One day, deep in the woods, away from the house and the silence, I broke down. I punched a tree until my knuckles bled, screamed into the empty air until my voice was hoarse. I sat at the edge of a muddy pond, knees drawn to my chest, and sobbed. I let the woods hear the truth—the pain, the anger, the questions. And the woods, in their quiet, ancient way, held it all without judgment.

When I walk in the woods even now, I often find myself looking to the little ponds and old foundations, wondering—what if I had been there that night? What if things had gone differently? Those questions linger, quiet but persistent, like echoes in the forest.
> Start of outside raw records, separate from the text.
Lemma store_within_declared_range_witness :
  scan ex_volume_file [88]
  = Ok ([(316, 187); (503, 80); (583, 84); (667, 84)], [("1_2_3"%string, 4 # 2)])
  /\ exists volume st',
       dict_get "1_2_3"%string
         (volume_array_dict (ex_init [("1_2_3"%string, 4 # 2)]))
       = Some volume
       /\ length volume = Z.to_nat (py_int ((4 # 2) + 1))
       /\ store_image (ex_init [("1_2_3"%string, 4 # 2)]) "1_2_3" 4 ex_image
          = Ok st'
       /\ dict_get "1_2_3"%string (volume_array_dict st')
          = Some (<[norm_index (length volume) (4 / 2 - 1) := Slice ex_image]>
                    volume).
Proof.
  assert (Hscan : scan ex_volume_file [88]
                  = Ok ([(316, 187); (503, 80); (583, 84); (667, 84)],
                        [("1_2_3"%string, 4 # 2)]))
    by (vm_compute; reflexivity).
  split; [exact Hscan|].
  apply (store_within_declared_range ex_date_of ex_gamma ex_contour_value ex_allocates
           ex_LUT ex_volume_file E2E.init [88] _ _ _ "1_2_3"%string (4 # 2) 4
           ex_image Hscan (reach_init _ _ _ _ _ _ _ _) eq_refl).
  - reflexivity.
  - lia.
  - vm_compute. discriminate.
Defined.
And with each step, I still seek answers that never come.

I hope one day to meet them again along a small stream in heaven. Maybe I can be a teenage boy again, and we can go camping together. We can play cowboys and Indians and go skinny-dipping in the pond. I wonder if that’s allowed in heaven? The release of the man who killed my friends felt like a wound reopened, a reminder that the world is not always just, and that sometimes, the answers we seek never come.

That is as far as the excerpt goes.